Run for Your Life – But Don’t Count On It

  There is a time for being ahead, a time for being behind; a time for being in motion, a time for being at rest, a time for being vigorous, a time for being exhausted;*

 There’s a small lake near my home, with a ¾ mile paved path around it – perfect for tempo training – and overlooking that path is the home of a woman with the long, lean sort of build you might well pick out of a crowd as a being a natural-born runner, who sometimes waves or shouts encouragement as I go tootling by. She did in fact run competitively from high school thru early-middle age, though no more; her hips; she says, just cannot take the pounding…

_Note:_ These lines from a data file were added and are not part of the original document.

Lemma normalizeImplicitInitials_normal s : every defaulted s → normalizeImplicitInitials s = s.
Proof.
  induction s as [s IH] using StateDefinition_nested_ind. intros [Hs Hch]%every_inv. unfold defaulted in Hs.
  destruct s as [id k h ini en ex ts ivs da dn chs]. simpl in *. rewrite Hs. unfold set_Initial, set_Children. simpl. f_equal.
  apply list_map_id_Forall. rewrite Forall_forall in *. auto.
Qed.

Lemma normalizeTransitionType_typed t : td_Type t ≠ "" → normalizeTransitionType t = t.
Proof. intros H. unfold normalizeTransitionType. by rewrite decide_False. Qed.
Lemma typed_normalizeTransitionType t : td_Type (normalizeTransitionType t) ≠ "".
Proof. unfold normalizeTransitionType. by case_decide. Qed.

Lemma normalizeTransitionTypes_normal s : every typed s → normalizeTransitionTypes s = s.
Proof.
  induction s as [s IH] using StateDefinition_nested_ind. intros [[Hi Ht] Hch]%every_inv.
  destruct s as [id k h ini en ex ts ivs da dn chs]. simpl in *. unfold set_Initial, set_Transitions, set_Children. simpl. f_equal.
  - destruct ini as [t|]; [|done]. simpl. f_equal. apply normalizeTransitionType_typed. by apply Hi.
  - apply list_map_id_Forall. eapply Forall_impl; [exact Ht|]. apply normalizeTransitionType_typed.
  - apply list_map_id_Forall. rewrite Forall_forall in *. auto.
Qed.

(** *** Each pass establishes its part of the normal form *)

Lemma mapAccum_Forall2 {A B S} (f : A → S → B * S) xs st :
  Forall2 (λ x y, ∃ st', y = (f x st').1) xs (mapAccum f xs st).1.
Proof.
  revert st. induction xs as [|x xs IH]; intros st; simpl; [constructor|].
  destruct (f x st) as [y st1] eqn:E. specialize (IH st1). destruct (mapAccum f xs st1) as [ys st2]. simpl in *.
  constructor; [exists st; by rewrite E | done].
Qed.

Lemma every_identified s st :
  every (λ x, sd_id x ≠ "") s → every identified (assignGeneratedInvokeDefinitionIDs s st).1.
Proof.
  revert st. induction s as [s IH] using StateDefinition_nested_ind. intros st [Hs Hch]%every_inv.
  rewrite assignGeneratedInvokeDefinitionIDs_unfold.
  pose proof (mapAccum_Forall2 assignInvokeDefinitionID (sd_Invokes s) st) as Hi.
  destruct (mapAccum assignInvokeDefinitionID (sd_Invokes s) st) as [ivs st1].
  pose proof (mapAccum_Forall2 assignGeneratedInvokeDefinitionIDs (sd_Children s) st1) as Hc.
  destruct (mapAccum assignGeneratedInvokeDefinitionIDs (sd_Children s) st1) as [chs st2]. simpl in *.
  constructor; simpl; [split; [done|]; simpl |].
  - clear -Hi. induction Hi as [|i i' l l' (st' & ->) _ IHl]; constructor; [|done].
    unfold assignInvokeDefinitionID. case_decide; [|done]. by destruct (generate invokeName st') as [g st''] eqn:E; injection E as <- _.
  - clear -IH Hch Hc. induction Hc as [|x x' l l' (st' & ->) _ IHl]; constructor.
    + apply Forall_cons in IH as [Hx _], Hch as [? _]. by apply Hx.
    + apply Forall_cons in IH as [_ ?], Hch as [_ ?]. by apply IHl.
Qed.

(** The candidates for an implicit default survive a pass that keeps kinds. *)
Lemma head_nonhistory_None f (l : list StateDefinition) :
  (∀ x, sd_Kind (f x) = sd_Kind x) →
  head (filter (λ x, isKind KindHistory x = false) l) = None →
  head (filter (λ x, isKind KindHistory x = false) (map f l)) = None.
Proof.
  intros Hf. induction l as [|x l IH]; [done|]. simpl. rewrite !filter_cons.
  assert (isKind KindHistory (f x) = isKind KindHistory x) as -> by (unfold isKind; by rewrite Hf).
  case_decide; [done | exact IH].
Qed.

Lemma implicitInitial_None f s ini' :
  (∀ x, sd_Kind (f x) = sd_Kind x) → (implicitInitial s = None → ini' = None) →
  (is_Some (implicitInitial s) → is_Some ini') →
  ∀ s', sd_Kind s' = sd_Kind s → sd_Initial s' = ini' → sd_Children s' = map f (sd_Children s) →
  defaulted s'.
Proof.
  intros Hf Hnone Hsome s' Hk Hi Hc. unfold defaulted, implicitInitial in *. rewrite Hi, Hc.
  assert (isKind KindCompound s' = isKind KindCompound s) as -> by (unfold isKind; by rewrite Hk).
  destruct ini' as [t|]; [done|]. destruct (sd_Initial s) as [t|].
  { destruct (Hsome ltac:(eauto)). done. }
  destruct (isKind KindCompound s); [|done].
  destruct (head (filter _ (sd_Children s))) as [x|] eqn:E; [destruct (Hsome ltac:(eauto)); done|].
  by rewrite head_nonhistory_None.
Qed.

Lemma every_defaulted s : every identified s → every (λ x, identified x ∧ defaulted x) (normalizeImplicitInitials s).
Proof.
  induction s as [s IH] using StateDefinition_nested_ind. intros [Hs Hch]%every_inv.
  assert (normalizeImplicitInitials s =
    set_Initial (implicitInitial s) (set_Children (map normalizeImplicitInitials (sd_Children s)) s)) as -> by (by destruct s).
  constructor; simpl.
  - split; [done|]. eapply (implicitInitial_None normalizeImplicitInitials s (implicitInitial s)); try done.
    by intros [].
  - apply Forall_map. rewrite Forall_forall in *. auto.
Qed.

Lemma every_normal s : every (λ x, identified x ∧ defaulted x) s → every normal (normalizeTransitionTypes s).
Proof.
  induction s as [s IH] using StateDefinition_nested_ind. intros [[Hid Hdef] Hch]%every_inv.
  assert (normalizeTransitionTypes s =
    set_Initial (normalizeTransitionType <$> sd_Initial s)
      (set_Transitions (normalizeTransitionType <$> sd_Transitions s)
        (set_Children (map normalizeTransitionTypes (sd_Children s)) s))) as -> by (by destruct s).
  constructor; simpl; [split_and!|].
  - done.
  - split; simpl.
    + intros t (t' & _ & ->)%fmap_Some. apply typed_normalizeTransitionType.
    + apply Forall_fmap, Forall_forall. intros t _. apply typed_normalizeTransitionType.
  - unfold defaulted in Hdef.
    eapply (implicitInitial_None normalizeTransitionTypes s (normalizeTransitionType <$> sd_Initial s));
      rewrite ?Hdef; [by intros [] | by destruct (sd_Initial s) | by destruct (sd_Initial s) as [t|]; [eexists | intros []] | done..].
  - apply Forall_map. rewrite Forall_forall in *. auto.
Qed.

Lemma normalizeRoot_normal r r' : normalizeRoot r = Ok r' → every normal r'.
Proof.
  unfold normalizeRoot. intros ([s st] & Hs & [= <-])%result_bind_Ok.
  apply assignRoot_spec in Hs as (_ & Hn & _). simpl. by apply every_normal, every_defaulted, every_identified, (every_preorder (λ x, x ≠ "")).
Qed.

Lemma normalizeRoot_id r : every normal r → normalizeRoot r = Ok r.
Proof.
  intros H. unfold normalizeRoot. rewrite assignGeneratedStateIDs_normal by (eapply every_impl; [|exact H]; by intros x [[? _] _]).
  simpl. rewrite assignGeneratedInvokeDefinitionIDs_normal by (eapply every_impl; [|exact H]; by intros x [? _]). simpl.
  rewrite normalizeImplicitInitials_normal by (eapply every_impl; [|exact H]; by intros x (_ & _ & ?)).
  by rewrite normalizeTransitionTypes_normal by (eapply every_impl; [|exact H]; by intros x (_ & ? & _)).
Qed.

Lemma validateHeader_binding d b :
  validateHeader d = Ok () → b = BindingEarly ∨ b = df_DataBinding d →
  validateHeader (mkDefinition (df_ID d) (df_Name d) (df_Datamodel d) (df_RevisionSalt d) b (df_Data d) (df_Root d)) = Ok ().
Proof.
  unfold validateHeader. simpl. intros H Hb. apply result_bind_Ok in H as ([] & -> & H). apply result_bind_Ok in H as ([] & -> & H).
  apply result_bind_Ok in H as ([] & -> & H). apply result_bind_Ok in H as ([] & -> & H). simpl.
  destruct Hb as [->| ->]; done.
Qed.

(** A normalized definition is its own normal form. *)
Lemma normalizeDefinition_fixed d n : normalizeDefinition d = Ok n → normalizeDefinition n = Ok n.
Proof.
  unfold normalizeDefinition. rewrite !cloneDefinition_id. intros Hd.
  apply result_bind_Ok in Hd as ([] & Hh & H). apply result_bind_Ok in H as (seen & Hs & H).
  apply result_bind_Ok in H as (r & Hr & H). apply result_bind_Ok in H as (v & Hv & H).
  apply result_bind_Ok in H as (seen' & Hval & [= <-]). simpl.
  assert (∀ r', validateHeader (mkDefinition (df_ID d) (df_Name d) (df_Datamodel d) (df_RevisionSalt d)
    (if decide (df_DataBinding d = "") then BindingEarly else df_DataBinding d) (df_Data d) r') = Ok ()) as Hh'.
  { intros r'. apply (validateHeader_binding d); [done|]. case_decide; auto. }
  rewrite Hh'. simpl. rewrite Hs. simpl. rewrite (normalizeRoot_id r) by (by eapply normalizeRoot_normal). simpl.
  rewrite Hv. simpl. rewrite Hval. simpl. by repeat case_decide.
Qed.

(** C33 (roundtrip): normalization is idempotent: the normalized form of an
    accepted definition is accepted and normalizes to itself, so it has the same
    canonical bytes.  Generated state and invoke IDs, implicit initial
    transitions and default types are stable once assigned. *)
Theorem normalizeDefinition_idempotent (jsonMarshal : ChartDefinition → result string) (d n : ChartDefinition) :
  normalizeDefinition d = Ok n →
  normalizeDefinition n = Ok n ∧ CanonicalBytes jsonMarshal n = CanonicalBytes jsonMarshal d.
Proof.
  intros Hd. pose proof (normalizeDefinition_fixed d n Hd) as Hn. split; [done|]. unfold CanonicalBytes. by rewrite Hd, Hn.
Qed.

(** Generated state IDs: every ID that was written is kept, no
    state is left without one, and when the written IDs are distinct all IDs are
    distinct, also when a written ID looks like a generated one. *)
Theorem generated_state_ids (r r' : StateDefinition) :
  normalizeRoot r = Ok r' →
  Forall2 (λ id id', id ≠ "" → id' = id) (preorder r) (preorder r')
  ∧ Forall (λ id, id ≠ "") (preorder r')
  ∧ (NoDup (written (preorder r)) → NoDup (preorder r')).
Proof.
  unfold normalizeRoot. intros ([s st] & Hs & [= <-])%result_bind_Ok. simpl.
  assert (∀ f, (∀ x, sd_id (f x) = sd_id x) → (∀ x, sd_Children (f x) = map f (sd_Children x)) →
    ∀ x, preorder (f x) = preorder x) as Hsame.
  { intros f Hf Hc x. induction x as [x IH] using StateDefinition_nested_ind. rewrite !preorder_unfold, Hf, Hc. f_equal. f_equal.
    rewrite map_map. apply map_ext_Forall. exact IH. }
  rewrite (Hsame normalizeTransitionTypes), (Hsame normalizeImplicitInitials) by (by intros []).
  assert (∀ x st, preorder (assignGeneratedInvokeDefinitionIDs x st).1 = preorder x) as Hinv.
  { intros x. induction x as [x IH] using StateDefinition_nested_ind. intros st'. rewrite assignGeneratedInvokeDefinitionIDs_unfold.
    destruct (mapAccum assignInvokeDefinitionID (sd_Invokes x) st') as [ivs st1].
    pose proof (mapAccum_Forall2 assignGeneratedInvokeDefinitionIDs (sd_Children x) st1) as Hc.
    destruct (mapAccum assignGeneratedInvokeDefinitionIDs (sd_Children x) st1) as [chs st2]. simpl in *.
    rewrite !preorder_unfold. change (sd_id (set_Invokes ivs (set_Children chs x))) with (sd_id x). simpl. f_equal. f_equal.
    clear -IH Hc. induction Hc as [|y y' l l' (st' & ->) _ IHl]; [done|]. simpl. apply Forall_cons in IH as [Hy IH].
    by rewrite Hy, IHl. }
  rewrite Hinv. by eapply assignRoot_spec.
Qed.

One reason I’m still able to run may be that I started quite late in life, encouraged by a good friend who’d been running shorter distances for decades, and wanted to step up to a hemithon.  We trained and finished that event almost a dozen years ago, and several more together, till he ran up against a string of injuries. Now, after his only-semi-successful knee surgery and therapy, we find other thing to do together, besides running…

And then there are those moments sitting at the desk or on an airplane when you move your feet and feel a twinge on the inside of one knee.  Or the first steps of a run, where one ankle seems about to crack, so you vary your stride and hope it goes away once things get warmed-up a bit.  The hip feeling ‘wonky’ as you walk down the stairs for morning coffee.   The trail-running tumble last summer that initially seemed like just another case of road rash, but now you’re wondering if that shoulder is ever again going to have the same range of motion as the other one…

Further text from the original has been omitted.